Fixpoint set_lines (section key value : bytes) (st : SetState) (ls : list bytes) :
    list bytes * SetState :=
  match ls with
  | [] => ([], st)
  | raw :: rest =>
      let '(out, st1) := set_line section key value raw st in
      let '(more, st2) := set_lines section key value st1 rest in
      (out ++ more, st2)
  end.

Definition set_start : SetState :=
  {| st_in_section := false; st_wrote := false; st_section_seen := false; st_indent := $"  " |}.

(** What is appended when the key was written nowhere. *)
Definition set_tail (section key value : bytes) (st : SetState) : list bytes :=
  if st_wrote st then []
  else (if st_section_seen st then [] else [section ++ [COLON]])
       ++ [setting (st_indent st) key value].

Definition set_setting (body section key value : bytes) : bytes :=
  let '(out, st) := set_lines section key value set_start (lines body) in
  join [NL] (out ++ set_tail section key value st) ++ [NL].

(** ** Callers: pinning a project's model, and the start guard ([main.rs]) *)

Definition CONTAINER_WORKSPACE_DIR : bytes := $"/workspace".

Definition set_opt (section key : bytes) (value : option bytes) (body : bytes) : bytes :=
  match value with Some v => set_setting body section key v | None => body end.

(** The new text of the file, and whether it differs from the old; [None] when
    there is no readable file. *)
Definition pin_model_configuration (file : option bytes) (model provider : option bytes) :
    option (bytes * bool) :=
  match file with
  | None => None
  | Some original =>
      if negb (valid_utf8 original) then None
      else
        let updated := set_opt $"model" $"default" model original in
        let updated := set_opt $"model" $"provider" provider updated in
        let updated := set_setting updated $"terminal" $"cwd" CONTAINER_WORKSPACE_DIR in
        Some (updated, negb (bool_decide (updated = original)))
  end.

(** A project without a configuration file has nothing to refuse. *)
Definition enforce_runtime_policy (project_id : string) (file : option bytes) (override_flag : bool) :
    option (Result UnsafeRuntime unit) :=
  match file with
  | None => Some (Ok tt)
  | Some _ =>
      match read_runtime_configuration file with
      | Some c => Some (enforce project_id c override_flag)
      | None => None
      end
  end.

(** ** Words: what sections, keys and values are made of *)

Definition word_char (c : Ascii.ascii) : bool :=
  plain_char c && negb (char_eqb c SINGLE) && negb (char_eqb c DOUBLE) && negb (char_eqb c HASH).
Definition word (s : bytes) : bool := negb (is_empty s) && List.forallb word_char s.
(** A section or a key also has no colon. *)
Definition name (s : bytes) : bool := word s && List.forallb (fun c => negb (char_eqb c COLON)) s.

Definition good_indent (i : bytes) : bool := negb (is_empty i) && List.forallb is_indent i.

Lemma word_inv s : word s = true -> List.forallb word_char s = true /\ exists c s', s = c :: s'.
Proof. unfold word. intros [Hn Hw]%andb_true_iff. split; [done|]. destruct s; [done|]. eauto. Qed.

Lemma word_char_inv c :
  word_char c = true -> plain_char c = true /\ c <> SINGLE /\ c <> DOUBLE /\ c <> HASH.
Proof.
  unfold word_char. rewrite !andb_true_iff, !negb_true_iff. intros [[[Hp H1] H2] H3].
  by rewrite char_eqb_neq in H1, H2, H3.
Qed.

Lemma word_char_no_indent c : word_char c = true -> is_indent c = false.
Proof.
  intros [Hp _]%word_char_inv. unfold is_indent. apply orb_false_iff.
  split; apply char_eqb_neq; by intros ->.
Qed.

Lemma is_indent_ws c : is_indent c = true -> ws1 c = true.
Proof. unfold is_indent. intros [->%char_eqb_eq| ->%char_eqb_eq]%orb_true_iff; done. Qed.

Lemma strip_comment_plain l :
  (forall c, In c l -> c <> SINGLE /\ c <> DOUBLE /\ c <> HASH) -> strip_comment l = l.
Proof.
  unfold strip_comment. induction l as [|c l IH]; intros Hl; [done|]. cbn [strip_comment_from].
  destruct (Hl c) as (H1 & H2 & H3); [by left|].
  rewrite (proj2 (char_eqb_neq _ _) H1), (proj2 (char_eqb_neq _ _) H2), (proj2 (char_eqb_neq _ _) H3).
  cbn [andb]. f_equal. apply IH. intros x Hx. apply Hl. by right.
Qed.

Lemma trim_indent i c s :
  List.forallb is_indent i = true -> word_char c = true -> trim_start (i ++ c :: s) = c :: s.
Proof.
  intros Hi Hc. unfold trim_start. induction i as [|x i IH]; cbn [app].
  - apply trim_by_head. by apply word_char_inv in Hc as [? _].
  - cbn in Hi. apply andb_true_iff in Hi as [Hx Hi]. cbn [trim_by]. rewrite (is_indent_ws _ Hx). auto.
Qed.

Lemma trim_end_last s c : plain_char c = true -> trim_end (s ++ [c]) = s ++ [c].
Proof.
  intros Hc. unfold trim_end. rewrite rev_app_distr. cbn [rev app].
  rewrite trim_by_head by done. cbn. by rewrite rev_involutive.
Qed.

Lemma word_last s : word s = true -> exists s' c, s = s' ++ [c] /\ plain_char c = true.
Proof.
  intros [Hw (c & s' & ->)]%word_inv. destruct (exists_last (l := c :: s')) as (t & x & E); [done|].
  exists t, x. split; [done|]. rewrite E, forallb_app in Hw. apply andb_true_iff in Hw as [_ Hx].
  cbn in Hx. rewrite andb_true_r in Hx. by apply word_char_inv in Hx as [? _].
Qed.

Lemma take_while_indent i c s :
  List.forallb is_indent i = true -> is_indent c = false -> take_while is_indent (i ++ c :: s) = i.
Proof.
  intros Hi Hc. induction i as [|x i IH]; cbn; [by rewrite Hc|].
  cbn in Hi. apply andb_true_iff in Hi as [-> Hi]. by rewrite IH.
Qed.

------------------------------

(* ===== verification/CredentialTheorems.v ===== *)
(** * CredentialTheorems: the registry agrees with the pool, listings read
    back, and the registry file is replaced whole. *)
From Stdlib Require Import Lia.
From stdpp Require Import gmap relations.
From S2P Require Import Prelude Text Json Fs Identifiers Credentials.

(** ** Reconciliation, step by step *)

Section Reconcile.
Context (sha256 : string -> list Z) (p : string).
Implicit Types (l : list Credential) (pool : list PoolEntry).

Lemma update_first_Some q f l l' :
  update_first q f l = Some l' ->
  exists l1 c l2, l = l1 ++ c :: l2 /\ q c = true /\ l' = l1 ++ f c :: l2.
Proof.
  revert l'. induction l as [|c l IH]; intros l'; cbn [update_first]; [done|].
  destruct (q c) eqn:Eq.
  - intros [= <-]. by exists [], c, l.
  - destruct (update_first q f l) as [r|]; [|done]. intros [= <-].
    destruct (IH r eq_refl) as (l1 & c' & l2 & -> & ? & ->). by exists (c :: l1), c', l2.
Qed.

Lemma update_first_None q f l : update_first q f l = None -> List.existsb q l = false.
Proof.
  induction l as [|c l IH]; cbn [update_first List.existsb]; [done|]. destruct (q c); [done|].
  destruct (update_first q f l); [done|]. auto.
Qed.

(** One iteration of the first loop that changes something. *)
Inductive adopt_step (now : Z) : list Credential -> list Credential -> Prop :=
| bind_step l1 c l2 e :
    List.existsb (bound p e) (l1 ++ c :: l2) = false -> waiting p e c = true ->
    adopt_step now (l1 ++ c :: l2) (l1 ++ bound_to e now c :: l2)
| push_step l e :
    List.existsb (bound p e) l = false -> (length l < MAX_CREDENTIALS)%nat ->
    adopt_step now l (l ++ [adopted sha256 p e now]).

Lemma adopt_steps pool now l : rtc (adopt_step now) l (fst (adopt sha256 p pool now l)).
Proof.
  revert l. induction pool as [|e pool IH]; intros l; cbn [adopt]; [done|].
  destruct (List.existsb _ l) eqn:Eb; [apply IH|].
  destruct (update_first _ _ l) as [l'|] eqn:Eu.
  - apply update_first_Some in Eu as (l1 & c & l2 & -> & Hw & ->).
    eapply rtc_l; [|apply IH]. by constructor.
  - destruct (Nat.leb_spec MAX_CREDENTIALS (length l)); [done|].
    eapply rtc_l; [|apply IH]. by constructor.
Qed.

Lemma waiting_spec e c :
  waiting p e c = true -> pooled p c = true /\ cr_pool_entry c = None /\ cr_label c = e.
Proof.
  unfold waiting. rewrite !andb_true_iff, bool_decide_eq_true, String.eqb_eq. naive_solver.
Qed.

------------------------------

§ **WHAT YOU SHOULD DO**: What is asked for is an exact copy of the lines above from the one containing "Definition enforce_runtime_policy (project_id" through the one containing "Definition word_char (c", and only those.

§ **EXPECTED ANSWER**:
Definition enforce_runtime_policy (project_id : string) (file : option bytes) (override_flag : bool) :
    option (Result UnsafeRuntime unit) :=
  match file with
  | None => Some (Ok tt)
  | Some _ =>
      match read_runtime_configuration file with
      | Some c => Some (enforce project_id c override_flag)
      | None => None
      end
  end.

(** ** Words: what sections, keys and values are made of *)

Definition word_char (c : Ascii.ascii) : bool :=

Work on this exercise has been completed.